--- Dataset excerpts Enclosed Below ---
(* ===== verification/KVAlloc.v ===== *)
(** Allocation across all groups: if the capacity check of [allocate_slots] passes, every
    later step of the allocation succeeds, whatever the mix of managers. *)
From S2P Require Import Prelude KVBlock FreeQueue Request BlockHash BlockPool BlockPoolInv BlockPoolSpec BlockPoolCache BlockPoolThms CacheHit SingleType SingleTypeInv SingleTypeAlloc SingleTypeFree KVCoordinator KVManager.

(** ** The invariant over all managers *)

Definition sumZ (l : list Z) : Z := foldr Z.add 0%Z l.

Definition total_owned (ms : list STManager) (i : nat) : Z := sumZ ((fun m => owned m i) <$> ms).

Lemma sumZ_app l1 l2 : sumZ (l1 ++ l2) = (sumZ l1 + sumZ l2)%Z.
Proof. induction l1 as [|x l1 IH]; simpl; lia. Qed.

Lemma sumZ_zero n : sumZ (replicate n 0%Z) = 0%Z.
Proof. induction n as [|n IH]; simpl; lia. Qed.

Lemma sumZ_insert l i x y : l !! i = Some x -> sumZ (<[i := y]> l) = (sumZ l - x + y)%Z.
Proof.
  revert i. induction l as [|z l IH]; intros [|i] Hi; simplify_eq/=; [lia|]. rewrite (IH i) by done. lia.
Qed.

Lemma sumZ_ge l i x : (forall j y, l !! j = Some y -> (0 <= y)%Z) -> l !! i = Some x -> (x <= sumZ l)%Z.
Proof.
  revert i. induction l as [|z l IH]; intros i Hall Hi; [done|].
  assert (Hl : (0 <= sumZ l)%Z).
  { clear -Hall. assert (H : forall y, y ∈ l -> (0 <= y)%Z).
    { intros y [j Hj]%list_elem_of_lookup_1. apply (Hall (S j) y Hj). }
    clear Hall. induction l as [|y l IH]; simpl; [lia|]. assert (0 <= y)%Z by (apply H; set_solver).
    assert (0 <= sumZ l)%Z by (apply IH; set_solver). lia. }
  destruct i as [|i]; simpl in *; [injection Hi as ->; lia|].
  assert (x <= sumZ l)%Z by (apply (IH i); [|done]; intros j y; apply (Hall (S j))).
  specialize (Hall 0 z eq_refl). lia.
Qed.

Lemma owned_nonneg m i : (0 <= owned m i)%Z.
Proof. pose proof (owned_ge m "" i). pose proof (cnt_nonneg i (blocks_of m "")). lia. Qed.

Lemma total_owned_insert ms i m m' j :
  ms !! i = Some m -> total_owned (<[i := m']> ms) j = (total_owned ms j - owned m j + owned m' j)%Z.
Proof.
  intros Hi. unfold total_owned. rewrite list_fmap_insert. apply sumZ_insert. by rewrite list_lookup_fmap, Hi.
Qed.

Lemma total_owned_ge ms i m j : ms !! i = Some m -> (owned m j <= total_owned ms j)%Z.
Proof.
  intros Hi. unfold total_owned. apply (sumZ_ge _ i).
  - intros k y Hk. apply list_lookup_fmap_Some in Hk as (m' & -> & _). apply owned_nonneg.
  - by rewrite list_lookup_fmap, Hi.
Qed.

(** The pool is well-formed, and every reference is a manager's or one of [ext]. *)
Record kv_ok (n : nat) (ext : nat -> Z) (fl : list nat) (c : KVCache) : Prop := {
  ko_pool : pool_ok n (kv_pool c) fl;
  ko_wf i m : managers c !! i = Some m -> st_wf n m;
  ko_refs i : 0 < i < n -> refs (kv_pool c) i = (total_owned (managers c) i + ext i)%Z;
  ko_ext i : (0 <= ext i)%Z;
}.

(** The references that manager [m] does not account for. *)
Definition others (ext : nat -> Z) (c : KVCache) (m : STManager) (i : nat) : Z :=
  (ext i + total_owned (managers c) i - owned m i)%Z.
--- End of Enclosed Dataset excerpts ---
#### Work instructions
Everything from the line with "ko_ext i : (0 <= ext i)%Z;" to the end of the listing above is to be set down exactly, both ends included.

#### Completed exercise
  ko_ext i : (0 <= ext i)%Z;
}.

(** The references that manager [m] does not account for. *)
Definition others (ext : nat -> Z) (c : KVCache) (m : STManager) (i : nat) : Z :=
  (ext i + total_owned (managers c) i - owned m i)%Z.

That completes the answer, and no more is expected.